What the task requires
Nothing should be left out: output all of the entries exactly.

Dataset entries

Lemma run_flag op idS userS id user w :
  no_faults w -> keyed_monitors (w_tables w) -> parseMonitorIDs idS userS = Ok (id, user) ->
  exists r w', run (flag_prog op idS userS) w = (r, w') /\
    flag_outcome op id user (cur_clock w) (w_tables w) r (w_tables w').
Proof.
  intros Hf Hk Hids. pose proof (in_tx_start w Hf) as Hw.
  assert (Hmissing : forall context f type message, t_monitors (w_tables w) !! id = None ->
    run (let! row := on_err (no_rows_404 context) (stmt (sql_update_owned id user f)) in
         let! _ := recordEvent (m_id row) type message in ret (toMonitor row)) (tx_start w)
    = (Err not_found, tick (set_w_db (w_tables w, w_seqs w) (tx_start w)))).
  { intros context f type message Hm. rewrite run_bind, run_on_err, (in_tx_stmt _ _ _ Hw).
    unfold sql_update_owned, w_db. cbn [fst w_tables tx_start set_txnow tick]. by rewrite Hm. }
  destruct op; unfold flag_prog, PauseMonitor, MuteMonitor, UnmuteMonitor, ResumeMonitor, flagMonitor; rewrite Hids;
    cbn [lift_res bind fst snd].
  1-3: start_tx; [done|solve_strict|]; unfold flag_outcome; cbn [flag_deadline];
    unfold db_PauseMonitor, db_MuteMonitor, db_UnmuteMonitor;
    destruct (t_monitors (w_tables w) !! id) as [m|] eqn:Hm; [|by rewrite Hmissing];
    match goal with |- context [on_err (no_rows_404 ?c) (stmt (sql_update_owned _ _ ?f))] =>
      match goal with |- context [recordEvent _ ?ty ?msg] =>
        pose proof (run_owned_update c id user f ty msg (cur_clock w) (tx_start w) m Hw Hk Hm (fun _ => eq_refl)) as Ho
      end end;
    destruct (run _ _) as [r w1]; destruct (N.eqb (m_user_id m) user);
    [destruct Ho as (-> & Ho); by split|by subst r].
  start_tx; [done|solve_strict|]. unfold flag_outcome. rewrite run_bind, run_on_err, (in_tx_stmt _ _ _ Hw).
  unfold db_GetMonitorByID, sql_one, w_db. cbn [fst w_tables tx_start set_txnow tick].
  destruct (t_monitors (w_tables w) !! id) as [m|] eqn:Hm; [|done]. cbn [lift_res bind flag_deadline].
  destruct (nextDeadlineFor m at_) as [dl|e]; [|done]. unfold db_ResumeMonitor.
  match goal with |- context [on_err (no_rows_404 ?c) (stmt (sql_update_owned _ _ ?f))] =>
    match goal with |- context [run _ ?w0] =>
      pose proof (run_owned_update c id user f "resume" "Monitor resumed" (cur_clock w) w0 m
                    (in_tx_step _ _ _ Hw) Hk Hm (fun _ => eq_refl)) as Ho
    end end.
  destruct (run _ _) as [r w1]; destruct (N.eqb (m_user_id m) user);
    [destruct Ho as (-> & Ho); by split|by subst r].
Qed.
End flag_facts.

(** ** Properties *)

#[local] Existing Instance demo_extern.

(** In the store alone, a foreign monitor whose schedule does not validate is
    that error and not the 404 the comment of ResumeMonitor promises. *)
Example foreign_resume_names_the_schedule :
  let '(_, w) := run (UpdateMonitor "1" "10" switch_to_cron) (demo_world demo_env [demo_heartbeat "up" None]) in
  fst (run (PauseMonitor "1" "11") w) = Err not_found /\
  match fst (run (ResumeMonitor "1" "11" demo_t0) w) with Err e => e <> not_found | Ok _ => False end.
Proof. vm_compute. split; [reflexivity|discriminate]. Qed.

(** Resuming a down monitor ends the outage in the state but not in the
    timeline: no 'up' event is written, so the next failure makes a second
    'down' event in a row. *)
Example resume_ends_no_outage :
  let w := demo_world demo_env [demo_heartbeat "up" None] in
  let fail := RecordCheckin (mkRecordCheckinParams "backup" CheckinFail "" "" "" demo_t0) in
  let p := let! _ := fail in let! _ := ResumeMonitor "1" "10" demo_t0 in fail in
  e_type <$> t_events (w_tables (snd (run p w))) = ["down"; "resume"; "down"].
Proof. vm_compute. reflexivity. Qed.

(** Two successful probes in one five-minute bucket, one in the next; the
    failure, the other monitor and the probe before the window do not count. *)
Example latency_buckets :
  let probe id mid ok ms at_ := mkProbeResult id mid ok (Some 200) ms None None at_ in
  let w := mkWorld (set_probe_results
      [probe 1 2%N true (Some 90) (demo_t0 - Hour); probe 2 2%N true (Some 10) demo_t0; probe 3 2%N true (Some 30) (demo_t0 + Minute);
       probe 4 2%N false None (demo_t0 + Minute); probe 5 1%N true (Some 70) demo_t0; probe 6 2%N true (Some 50) (demo_t0 + 6 * Minute)]
      (demo_tables [demo_http "up" 0])) demo_seqs 0 None demo_env in
  match fst (run (LatencySeriesByMonitor "2" (demo_t0 - Minute) 300) w) with
  | Ok bs => (fun b => (lb_BucketStart b - demo_t0, lb_Avg b, lb_SampleCount b)) <$> bs
             = [(-100 * Second, "20"%string, 2); (200 * Second, "50"%string, 1)]
  | Err _ => False
  end.
Proof. vm_compute. reflexivity. Qed.

(** An outcome that is neither "success" nor "fail" filters nothing out. *)
Example unknown_outcome_is_no_filter : outcomeFilter "failed" = outcomeFilter "".
Proof. reflexivity. Qed.

Lemma feeds_enumerate_witness :
  let w := mkWorld (set_events [mkEvent 1 1 "down" "" MetaEmpty demo_t0; mkEvent 2 1 "up" "" MetaEmpty demo_t0]
             (demo_tables [demo_heartbeat "up" None])) (mkSeqs 0 0 2 0) 0 None demo_env in
  exists w', run (walk 3 (fun c => ListEventsByMonitor "1" "" c 1) "") w
             = (Ok (event_of_row <$> [mkEvent 2 1 "up" "" MetaEmpty demo_t0; mkEvent 1 1 "down" "" MetaEmpty demo_t0]), w').
Proof.
  intros w. destruct (feeds_enumerate w "1" 1%N "10" 10%N None "" "" "" 1) as (Hev & _).
  - intros n _. reflexivity.
  - repeat split; try apply NoDup_nil_2; try apply List.Forall_nil.
    + cbn. apply NoDup_cons. split; [set_solver|apply NoDup_singleton].
    + repeat apply List.Forall_cons; try apply List.Forall_nil; vm_compute; split; discriminate.
  - reflexivity.
  - vm_compute. reflexivity.
  - vm_compute. reflexivity.
  - reflexivity.
  - destruct (Hev 3%nat) as (w' & Hr & _); [vm_compute; lia|]. exists w'. rewrite Hr. f_equal.
Defined.
Lemma each_token_stmt {X} (q : Sql X) :
  (forall now u d r d', q now u d = (r, d') -> token_step d d') -> each_action token_step (stmt q).
Proof. intros Hq. apply each_stmt; [intros d; by apply step_same|]. intros. by eapply Hq. Qed.

Lemma each_issue user fam ttl : each_action token_step (issueInFamily user fam ttl).
Proof.
  assert (Hsame : forall d, token_step d d) by (intros d; by apply step_same).
  apply each_bind; [apply each_wrap, each_bind; [by apply each_rand_Read|constructor]|]. intros tok.
  apply each_bind; [by apply each_time_Now|]. intros now. cbv zeta.
  destruct (pgUUID user) as [u|]; [|constructor]. destruct (pgUUID fam) as [f|]; [|constructor].
  cbn [lift_res bind]. apply each_bind; [|constructor]. apply each_wrap, each_token_stmt. intros. by eapply step_Create.
Qed.

Lemma each_revoke {A} c fam : each_action token_step (revoke_and_report (A:=A) c fam).
Proof. apply each_bind; [|constructor]. apply each_wrap, each_token_stmt. intros. by eapply step_Revoke. Qed.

Solution to this exercise
Lemma run_flag op idS userS id user w :
  no_faults w -> keyed_monitors (w_tables w) -> parseMonitorIDs idS userS = Ok (id, user) ->
  exists r w', run (flag_prog op idS userS) w = (r, w') /\
    flag_outcome op id user (cur_clock w) (w_tables w) r (w_tables w').
Proof.
  intros Hf Hk Hids. pose proof (in_tx_start w Hf) as Hw.
  assert (Hmissing : forall context f type message, t_monitors (w_tables w) !! id = None ->
    run (let! row := on_err (no_rows_404 context) (stmt (sql_update_owned id user f)) in
         let! _ := recordEvent (m_id row) type message in ret (toMonitor row)) (tx_start w)
    = (Err not_found, tick (set_w_db (w_tables w, w_seqs w) (tx_start w)))).
  { intros context f type message Hm. rewrite run_bind, run_on_err, (in_tx_stmt _ _ _ Hw).
    unfold sql_update_owned, w_db. cbn [fst w_tables tx_start set_txnow tick]. by rewrite Hm. }
  destruct op; unfold flag_prog, PauseMonitor, MuteMonitor, UnmuteMonitor, ResumeMonitor, flagMonitor; rewrite Hids;
    cbn [lift_res bind fst snd].
  1-3: start_tx; [done|solve_strict|]; unfold flag_outcome; cbn [flag_deadline];
    unfold db_PauseMonitor, db_MuteMonitor, db_UnmuteMonitor;
    destruct (t_monitors (w_tables w) !! id) as [m|] eqn:Hm; [|by rewrite Hmissing];
    match goal with |- context [on_err (no_rows_404 ?c) (stmt (sql_update_owned _ _ ?f))] =>
      match goal with |- context [recordEvent _ ?ty ?msg] =>
        pose proof (run_owned_update c id user f ty msg (cur_clock w) (tx_start w) m Hw Hk Hm (fun _ => eq_refl)) as Ho
      end end;
    destruct (run _ _) as [r w1]; destruct (N.eqb (m_user_id m) user);
    [destruct Ho as (-> & Ho); by split|by subst r].
  start_tx; [done|solve_strict|]. unfold flag_outcome. rewrite run_bind, run_on_err, (in_tx_stmt _ _ _ Hw).
  unfold db_GetMonitorByID, sql_one, w_db. cbn [fst w_tables tx_start set_txnow tick].
  destruct (t_monitors (w_tables w) !! id) as [m|] eqn:Hm; [|done]. cbn [lift_res bind flag_deadline].
  destruct (nextDeadlineFor m at_) as [dl|e]; [|done]. unfold db_ResumeMonitor.
  match goal with |- context [on_err (no_rows_404 ?c) (stmt (sql_update_owned _ _ ?f))] =>
    match goal with |- context [run _ ?w0] =>
      pose proof (run_owned_update c id user f "resume" "Monitor resumed" (cur_clock w) w0 m
                    (in_tx_step _ _ _ Hw) Hk Hm (fun _ => eq_refl)) as Ho
    end end.
  destruct (run _ _) as [r w1]; destruct (N.eqb (m_user_id m) user);
    [destruct Ho as (-> & Ho); by split|by subst r].
Qed.
End flag_facts.

(** ** Properties *)

#[local] Existing Instance demo_extern.

(** In the store alone, a foreign monitor whose schedule does not validate is
    that error and not the 404 the comment of ResumeMonitor promises. *)
Example foreign_resume_names_the_schedule :
  let '(_, w) := run (UpdateMonitor "1" "10" switch_to_cron) (demo_world demo_env [demo_heartbeat "up" None]) in
  fst (run (PauseMonitor "1" "11") w) = Err not_found /\
  match fst (run (ResumeMonitor "1" "11" demo_t0) w) with Err e => e <> not_found | Ok _ => False end.
Proof. vm_compute. split; [reflexivity|discriminate]. Qed.

(** Resuming a down monitor ends the outage in the state but not in the
    timeline: no 'up' event is written, so the next failure makes a second
    'down' event in a row. *)
Example resume_ends_no_outage :
  let w := demo_world demo_env [demo_heartbeat "up" None] in
  let fail := RecordCheckin (mkRecordCheckinParams "backup" CheckinFail "" "" "" demo_t0) in
  let p := let! _ := fail in let! _ := ResumeMonitor "1" "10" demo_t0 in fail in
  e_type <$> t_events (w_tables (snd (run p w))) = ["down"; "resume"; "down"].
Proof. vm_compute. reflexivity. Qed.

(** Two successful probes in one five-minute bucket, one in the next; the
    failure, the other monitor and the probe before the window do not count. *)
Example latency_buckets :
  let probe id mid ok ms at_ := mkProbeResult id mid ok (Some 200) ms None None at_ in
  let w := mkWorld (set_probe_results
      [probe 1 2%N true (Some 90) (demo_t0 - Hour); probe 2 2%N true (Some 10) demo_t0; probe 3 2%N true (Some 30) (demo_t0 + Minute);
       probe 4 2%N false None (demo_t0 + Minute); probe 5 1%N true (Some 70) demo_t0; probe 6 2%N true (Some 50) (demo_t0 + 6 * Minute)]
      (demo_tables [demo_http "up" 0])) demo_seqs 0 None demo_env in
  match fst (run (LatencySeriesByMonitor "2" (demo_t0 - Minute) 300) w) with
  | Ok bs => (fun b => (lb_BucketStart b - demo_t0, lb_Avg b, lb_SampleCount b)) <$> bs
             = [(-100 * Second, "20"%string, 2); (200 * Second, "50"%string, 1)]
  | Err _ => False
  end.
Proof. vm_compute. reflexivity. Qed.

(** An outcome that is neither "success" nor "fail" filters nothing out. *)
Example unknown_outcome_is_no_filter : outcomeFilter "failed" = outcomeFilter "".
Proof. reflexivity. Qed.

Lemma feeds_enumerate_witness :
  let w := mkWorld (set_events [mkEvent 1 1 "down" "" MetaEmpty demo_t0; mkEvent 2 1 "up" "" MetaEmpty demo_t0]
             (demo_tables [demo_heartbeat "up" None])) (mkSeqs 0 0 2 0) 0 None demo_env in
  exists w', run (walk 3 (fun c => ListEventsByMonitor "1" "" c 1) "") w
             = (Ok (event_of_row <$> [mkEvent 2 1 "up" "" MetaEmpty demo_t0; mkEvent 1 1 "down" "" MetaEmpty demo_t0]), w').
Proof.
  intros w. destruct (feeds_enumerate w "1" 1%N "10" 10%N None "" "" "" 1) as (Hev & _).
  - intros n _. reflexivity.
  - repeat split; try apply NoDup_nil_2; try apply List.Forall_nil.
    + cbn. apply NoDup_cons. split; [set_solver|apply NoDup_singleton].
    + repeat apply List.Forall_cons; try apply List.Forall_nil; vm_compute; split; discriminate.
  - reflexivity.
  - vm_compute. reflexivity.
  - vm_compute. reflexivity.
  - reflexivity.
  - destruct (Hev 3%nat) as (w' & Hr & _); [vm_compute; lia|]. exists w'. rewrite Hr. f_equal.
Defined.
Lemma each_token_stmt {X} (q : Sql X) :
  (forall now u d r d', q now u d = (r, d') -> token_step d d') -> each_action token_step (stmt q).
Proof. intros Hq. apply each_stmt; [intros d; by apply step_same|]. intros. by eapply Hq. Qed.

Lemma each_issue user fam ttl : each_action token_step (issueInFamily user fam ttl).
Proof.
  assert (Hsame : forall d, token_step d d) by (intros d; by apply step_same).
  apply each_bind; [apply each_wrap, each_bind; [by apply each_rand_Read|constructor]|]. intros tok.
  apply each_bind; [by apply each_time_Now|]. intros now. cbv zeta.
  destruct (pgUUID user) as [u|]; [|constructor]. destruct (pgUUID fam) as [f|]; [|constructor].
  cbn [lift_res bind]. apply each_bind; [|constructor]. apply each_wrap, each_token_stmt. intros. by eapply step_Create.
Qed.

Lemma each_revoke {A} c fam : each_action token_step (revoke_and_report (A:=A) c fam).
Proof. apply each_bind; [|constructor]. apply each_wrap, each_token_stmt. intros. by eapply step_Revoke. Qed.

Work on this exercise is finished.